Poirot hüstelte und schien nach Worten zu suchen.
«Wissen Sie, Hastings», murmelte er schließlich, «ich möchte Ihnen einen Rat geben… Mein Friseur ist ein ungewöhnlich geschickter Mann… Man befestigt es auf dem Kopf und bürstet dann die eigenen Haare darüber… Es ist keine Perücke, verstehen Sie, sondern ein…»
«Poirot!», rief ich. «Ich möchte ein für alle Mal nichts zu tun haben mit den Fertigkeiten Ihres verdammten Friseurs! Was ist denn überhaupt los mit meinem Kopf?»
«Nichts, durchaus nichts.»
«Ich bin doch schließlich nicht glatzköpfig!»
«Natürlich nicht.»
«In heißen Sommern verliert man zwangsläufig ein paar Haare, aber ich werde jetzt ein sehr gutes Haartonikum anwenden…»
«Précisément!»
«Und überhaupt – was geht Japp das an? Aber er war eben von jeher boshaft! Und humorlos! Von der Sorte, die lacht, wenn man einem Menschen den Stuhl wegzieht, auf den er sich eben setzen will.»
«Darüber würden viele Menschen lachen.»
«Dabei ist es so unsäglich dumm!»
«Vom Standpunkt desjenigen aus, der sich dann auf den Boden setzt – bestimmt.»
Ich versuchte, mich zu beherrschen. (Zugegeben: Ich bin in Bezug auf meine Haare sehr empfindlich.) «Jedenfalls tut es mir Leid, dass dieser anonyme Brief zu keinem Superfall geführt hat.»
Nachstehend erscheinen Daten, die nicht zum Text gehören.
(* ===== verification/DebugAttach.v ===== *)
(** * The REPL that attaches to a running node (crates/node/src/debug_toolkit/repl/attach.rs)

    A line is parsed and turned into JSON-RPC requests to the node, whose answers are shown.  The
    transport, the local signer and serde's readers are parameters; the requests are recorded, and
    what is shown is data instead of coloured text. *)

From Stdlib Require Import Ascii.
From S2P Require Import Prelude DebugCommands.
From S2P Require Import Primitives DbModel Engine Migration Orchestrator Config RpcServer DebugEvents.

(** ** The transport *)

(** A request with its answer, or the text of its failure. *)
Class JsonRpc (W : Type) := json_rpc : string → Json → W → outcome string Json * W.
(** alloy's [Provider::get_block_number] and [get_block]: the number, hash and size of a block. *)
Class HeadProvider (W : Type) := {
  get_block_number : W → outcome string Z * W;
  get_block : Z → W → outcome string (option (Z * B256 * nat)) * W
}.

Record TxEip1559 := mkTx {
  tx_chain_id : Z;
  tx_nonce : Z;
  tx_gas_limit : Z;
  tx_max_fee_per_gas : Z;
  tx_max_priority_fee_per_gas : Z;
  tx_to : Address;
  tx_value : Z
}.

(** serde's readers and writers, hexadecimal text of an address and of bytes, and the signer, known by its address, which
    yields the signed transaction's bytes. *)
Class AttachBackends `{Chain} := {
  status_of_json : Json → outcome string ChainOrchestratorStatus;
  json_from_str : string → option Json;
  address_lower_hex : Address → string;
  encode_prefixed : Bytes → string;
  sign_transaction : Address → TxEip1559 → outcome string Bytes
}.

(** What the terminal shows. *)
Inductive Shown `{Chain} :=
| ShowNodeStatus (s : ChainOrchestratorStatus)
| ShowSyncStatus (s : ChainOrchestratorStatus)
| ShowForkchoice (s : ChainOrchestratorStatus)
| ShowL1Status (s : ChainOrchestratorStatus)
| ShowBlock (b : Json)
| ShowBlockRow (n : Z) (b : option Json)
| ShowJson (j : Json)
| ShowText (s : string)
| ShowTxSent (hash : Json) (from to : Address) (value : Z)
| ShowNewBlock (n : Z) (h : B256) (txs : nat)
| ShowError (e : string)
| ShowHelp.

Create HintDb asks discriminated.

Section Attach.
Context `{Chain} `{!AttachBackends} `{!JsonRpc W} `{!HeadProvider W} `{CommandParsers} `{HashText}.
«Ja, da scheine ich mich tatsächlich geirrt zu haben», meinte Poirot nachdenklich. «Ich hatte den Eindruck, dass mit diesem Brief irgendetwas nicht stimmte. Und jetzt stellt sich die Sache als blöder Scherz heraus. Ach ja! Ich werde alt und misstrauisch wie ein Kettenhund, der auch bellt, wenn gar nichts los ist.»
«Wenn wir also zusammenarbeiten sollen, dann müssen wir nach einem anderen ‹ Crème- Verbrechen› Ausschau halten», sagte ich lachend.
«Sie haben diesen Ausdruck nicht vergessen? Nun, wenn Sie ein Verbrechen bestellen könnten wie ein Menü – was würden Sie auswählen?»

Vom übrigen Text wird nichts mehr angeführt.